These investigators used a behavioral model of health service use to test the effect of a usual source of dental care (USDC) on use of dental services by people in Baltimore, San Antonio, and regions served by the Indian Health Service (IHS). USDC was the strongest and most consistent predictor of a recent dental visit. Adults having a USDC in San Antonio were 10 times as likely and adults in Baltimore with a USDC were 16 times as likely to have made a visit to the dentist in the past year as people without a USDC. American Indians with a USDC were two times more likely to report a dental visit as those without a USDC, even though there were major problems with access to dental care in the IHS system. Oral pain or discomfort increased the probability of visiting a dentist for adults in every location. Race/ethnicity, lower education (9 to 11 years), and total tooth loss reduced the likelihood of a dental visit in at least two research locations. Predisposing oral health beliefs also influenced dental visits. Adults who believed in the importance of oral health, were not afraid of oral pain, and were not too busy to visit a dentist were significantly more likely to have visited a dentist in the past year. Household income and dental insurance benefits were not significant predictors of a dental visit.

Hripcsak, G., Kuperman, G.J., Friedman, C., and Heitjan, D.F. (1999, March). "A reliability study for evaluating information extraction from radiology reports." (AHCPR grant HS08927). Journal of the American Medical Informatics Association 6(2), pp. 143-150.

Evaluators often compare the output of a knowledge-based system to a set of correct answers, known as the reference standard. In this study, the researchers use the ability of physicians to draw conclusions from radiology reports to estimate the number of expert raters needed to generate a reliable reference standard. Twenty-four physician raters from two sites and two specialties judged whether clinical conditions were present based on reading chest radiograph reports. In these evaluations, physician raters were able to judge very reliably the presence of clinical conditions based on text reports. One to two raters were needed to achieve a reliability of 0.70, and six raters, on average, were required to achieve a reliability of 0.95. The researchers conclude that six raters would be needed to create a reference standard sufficient to assess an information system on a case-by-case basis.

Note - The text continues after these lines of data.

(** * IntlLocale polyfill: language-tag validation, canonicalization and
      locale-list canonicalization (src/src/polyfill.js)

    A shallow embedding of the polyfill in Rocq.  JavaScript strings are
    modelled as [string] (sequences of 8-bit code units); every pattern of the
    program is pure ASCII, so a code unit above 127 behaves in the validator
    like any other character outside the grammar.  Thrown errors are explicit
    ([completion]); objects used as dictionaries are [gmap]s; the [Set] built
    by [canonicalizeLocaleList] is a duplicate-free list in insertion order. *)

From Stdlib Require Import String Ascii List ZArith Lia Bool.
From stdpp Require Import base option list strings gmap.

Local Open Scope string_scope.
Local Open Scope list_scope.

(** ** Completions: a value, or a thrown error *)

Inductive error :=
| RangeError (message : string)
| ReferenceError (identifier : string)
| TypeError (message : string).

Inductive completion (A : Type) :=
| Normal (a : A)
| Throw (e : error).
Arguments Normal {A} a.
Arguments Throw {A} e.

#[global] Instance completion_ret : MRet completion := fun _ a => Normal a.

#[global] Instance completion_bind : MBind completion := fun _ _ k c =>
  match c with
  | Normal a => k a
  | Throw e => Throw e
  end.

Definition raises {A} (c : completion A) : Prop := exists e, c = Throw e.

(** ** Strings *)

Module Str.

Definition isLower (c : ascii) : bool :=
  ((97 <=? nat_of_ascii c) && (nat_of_ascii c <=? 122))%nat.

Definition isUpper (c : ascii) : bool :=
  ((65 <=? nat_of_ascii c) && (nat_of_ascii c <=? 90))%nat.

Definition charToUpper (c : ascii) : ascii :=
  if isLower c then ascii_of_nat (nat_of_ascii c - 32) else c.

Definition charToLower (c : ascii) : ascii :=
  if isUpper c then ascii_of_nat (nat_of_ascii c + 32) else c.

(** [String.prototype.toLowerCase] / [toUpperCase] on ASCII letters; other
    code units are kept (they never occur in a structurally valid tag). *)
Fixpoint toLowerCase (s : string) : string :=
  match s with
  | EmptyString => EmptyString
  | String c s' => String (charToLower c) (toLowerCase s')
  end.

Fixpoint toUpperCase (s : string) : string :=
  match s with
  | EmptyString => EmptyString
  | String c s' => String (charToUpper c) (toUpperCase s')
  end.

Fixpoint take (n : nat) (s : string) : string :=
  match n, s with
  | S n', String c s' => String c (take n' s')
  | _, _ => EmptyString
  end.

Fixpoint drop (n : nat) (s : string) : string :=
  match n, s with
  | S n', String _ s' => drop n' s'
  | _, _ => s
  end.

Definition clamp (s : string) (k : Z) : nat :=
  Z.to_nat (Z.min (Z.max k 0) (Z.of_nat (String.length s))).

(** [s.substring(from, to)]: both ends are clamped to [0, s.length] and
    swapped when out of order. *)
Definition substring (s : string) (from to : Z) : string :=
  let a := clamp s from in
  let b := clamp s to in
  take (Nat.max a b - Nat.min a b) (drop (Nat.min a b) s).

(** [s.substring(from)] *)
Definition substringFrom (s : string) (from : Z) : string :=
  substring s from (Z.of_nat (String.length s)).

Fixpoint startsWith (s p : string) : bool :=
  match p, s with
  | EmptyString, _ => true
  | String a p', String b s' => if ascii_dec a b then startsWith s' p' else false
  | String _ _, EmptyString => false
  end.

(** [s.indexOf(p)]: the first position at which [p] occurs, or -1. *)
Fixpoint indexOfFrom (k : Z) (s p : string) : Z :=
  if startsWith s p then k
  else match s with
       | EmptyString => (-1)%Z
       | String _ s' => indexOfFrom (k + 1)%Z s' p
       end.

Definition indexOf (s p : string) : Z := indexOfFrom 0%Z s p.

(** [s.split(sep)] for a one-character separator: never the empty array. *)
Fixpoint split (sep : ascii) (s : string) : list string :=
  match s with
  | EmptyString => [EmptyString]
  | String c s' =>
      if ascii_dec c sep then EmptyString :: split sep s'
      else match split sep s' with
           | w :: ws => String c w :: ws
           | [] => [String c EmptyString]
           end
  end.

(** [a.join(sep)] *)
Definition join (sep : string) (a : list string) : string := String.concat sep a.

(** [a.slice(from, to)] and [a.slice(from)] for indices within the array. *)
Definition slice {A} (a : list A) (from to : nat) : list A :=
  List.firstn (to - from) (List.skipn from a).

Definition sliceFrom {A} (a : list A) (from : nat) : list A := List.skipn from a.

(** Code-unit order, the default order of [Array.prototype.sort]. *)
Definition leb (a b : string) : bool :=
  match String.compare a b with
  | Gt => false
  | _ => true
  end.

Fixpoint insertSorted (x : string) (l : list string) : list string :=
  match l with
  | [] => [x]
  | y :: l' => if leb x y then x :: l else y :: insertSorted x l'
  end.

Definition sort (l : list string) : list string := fold_right insertSorted [] l.

End Str.

(** ** Regular expressions

    The three patterns of the program use character classes, bounded and
    unbounded greedy quantifiers, alternation, the anchors, one capture group
    with a back-reference and a negative look-ahead.  The matcher follows the
    continuation-passing formulation of the ECMAScript specification. *)

Module RegExp.

Inductive regex :=
| Eps
| Lit (c : ascii)
| Class (ranges : list (ascii * ascii))
| Seq (r1 r2 : regex)
| Alt (r1 r2 : regex)
| Quant (min : nat) (max : option nat) (r : regex)
| Group (n : nat) (r : regex)
| Backref (n : nat)
| NegLookahead (r : regex)
| Bol
| Eol.

Fixpoint Seqs (l : list regex) : regex :=
  match l with
  | [] => Eps
  | [r] => r
  | r :: l' => Seq r (Seqs l')
  end.

Fixpoint Alts (l : list regex) : regex :=
  match l with
  | [] => Eps
  | [r] => r
  | r :: l' => Alt r (Alts l')
  end.

Fixpoint Word (s : string) : regex :=
  match s with
  | EmptyString => Eps
  | String c EmptyString => Lit c
  | String c s' => Seq (Lit c) (Word s')
  end.

Definition Star := Quant 0 None.
Definition Plus := Quant 1 None.
Definition Opt := Quant 0 (Some 1).
Definition Times (n : nat) := Quant n (Some n).
Definition Between (n m : nat) := Quant n (Some m).

Record mstate := MState { endIndex : nat; captures : list (nat * string) }.

Definition matcher := mstate -> (mstate -> option mstate) -> option mstate.

Fixpoint capture (n : nat) (caps : list (nat * string)) : option string :=
  match caps with
  | [] => None
  | (k, s) :: caps' => if Nat.eqb k n then Some s else capture n caps'
  end.

Fixpoint groupsOf (r : regex) : list nat :=
  match r with
  | Seq r1 r2 | Alt r1 r2 => groupsOf r1 ++ groupsOf r2
  | Quant _ _ r' | NegLookahead r' => groupsOf r'
  | Group n r' => n :: groupsOf r'
  | _ => []
  end.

Iezzoni, L.I., Mackiernan, Y.D., Cahalane, M.J., and others (1999, April). "Screening inpatient quality using post-discharge events." (AHCPR grant HS08248). Medical Care 37(4), pp. 384-398.

Increasingly shorter hospital stays hamper efforts to detect and definitively treat complications of hospital care. Patients leave before some complications are identified. These researchers have developed a computerized method to screen for hospital complications using diagnosis and procedure codes from Medicare claims to define 50 complication screens. The method, the Complications Screening Program for Outpatient Data (CSP-O) algorithm, examined outpatient, physician office, home health agency, and hospice claims within 90 days following discharge of 739,248 Medicare patients from 515 hospitals nationwide in 1994. The 33 general screens (for all adult, acute, medical or surgical hospitalizations) flagged 13.6 percent of all cases. However, only 1.8 percent of procedural cases were flagged by the 17 procedural screens. The researchers conclude that while several CSP-O findings have construct validity, limitations of claims data raise concerns.

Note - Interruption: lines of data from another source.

(** * BrightID node: the data layer of the Foxx service (db.js)

    A shallow embedding of [web_services/foxx/brightid_1.0.0/db.js].

    The ArangoDB collections the module opens are modelled as lists of
    documents in insertion order; an AQL [FOR d IN coll] visits them in that
    order.  Documents saved without a [_key] receive the next value of a
    counter held in the store, which is how the database hands out fresh
    keys.  Strings are sequences of character codes, timestamps and scores
    are integers.  A JavaScript [throw] is the [Throw] result of a small
    state-and-error monad. *)

From Stdlib Require Import ZArith Lia.
From stdpp Require Import base numbers strings list sorting gmap.

(** ** Documents *)

(** An edge document of [connections], [removed], [usersInGroups] or
    [usersInNewGroups]. *)
Record edge := Edge {
  e_key : N;
  e_from : string;
  e_to : string;
  e_timestamp : Z
}.

(** A document of [groups] or [newGroups]. *)
Record group := Group {
  g_key : string;
  g_score : Z;
  g_isNew : bool;
  g_timestamp : Z;
  g_founders : list string
}.

(** A document of [users]. *)
Record user := User {
  u_key : string;
  u_score : Z
}.

(** A document of [contexts]. *)
Record context := Context {
  ctx_key : string;
  ctx_totalSponsorships : Z;
  ctx_collection : string
}.

(** An edge of [sponsorships]: it carries no timestamp. *)
Record sponsorship := Sponsorship {
  sp_key : N;
  sp_from : string;
  sp_to : string
}.

(** A document of a context's account collection. *)
Record link := Link {
  l_key : N;
  l_user : string;
  l_account : string;
  l_timestamp : Z
}.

Murray, M.D., Loos, B., Tu, W., and others (1999, February). "Work patterns of ambulatory care pharmacists with access to electronic guideline-based treatment suggestions." (AHCPR grant HS07763). American Journal of Health-System Pharmacology 56, pp. 225-232.

Improvements in prescription processing, increased access to patient-specific clinical data, and integration of prescription data and patient-specific clinical data have changed the work of pharmacists. Yet in many health care settings, it has been difficult for pharmacists to shift roles from dispensers of medications to counselors of patients and providers of advice and information to physicians. However, this study shows that an electronic display of guideline-based, patient-specific treatment suggestions at the time of drug dispensing had a significant positive impact on pharmacist work patterns. A total of 28 pharmacists at a hospital-based outpatient pharmacy were randomly assigned either to receive or not receive electronic treatment suggestions. From 9 to 19 months later, pharmacists who received the suggestions spent significantly more of their time discussing information and advising, informing, and solving problems as pharmacists in the control group. They spent significantly less of their time checking and filling prescriptions.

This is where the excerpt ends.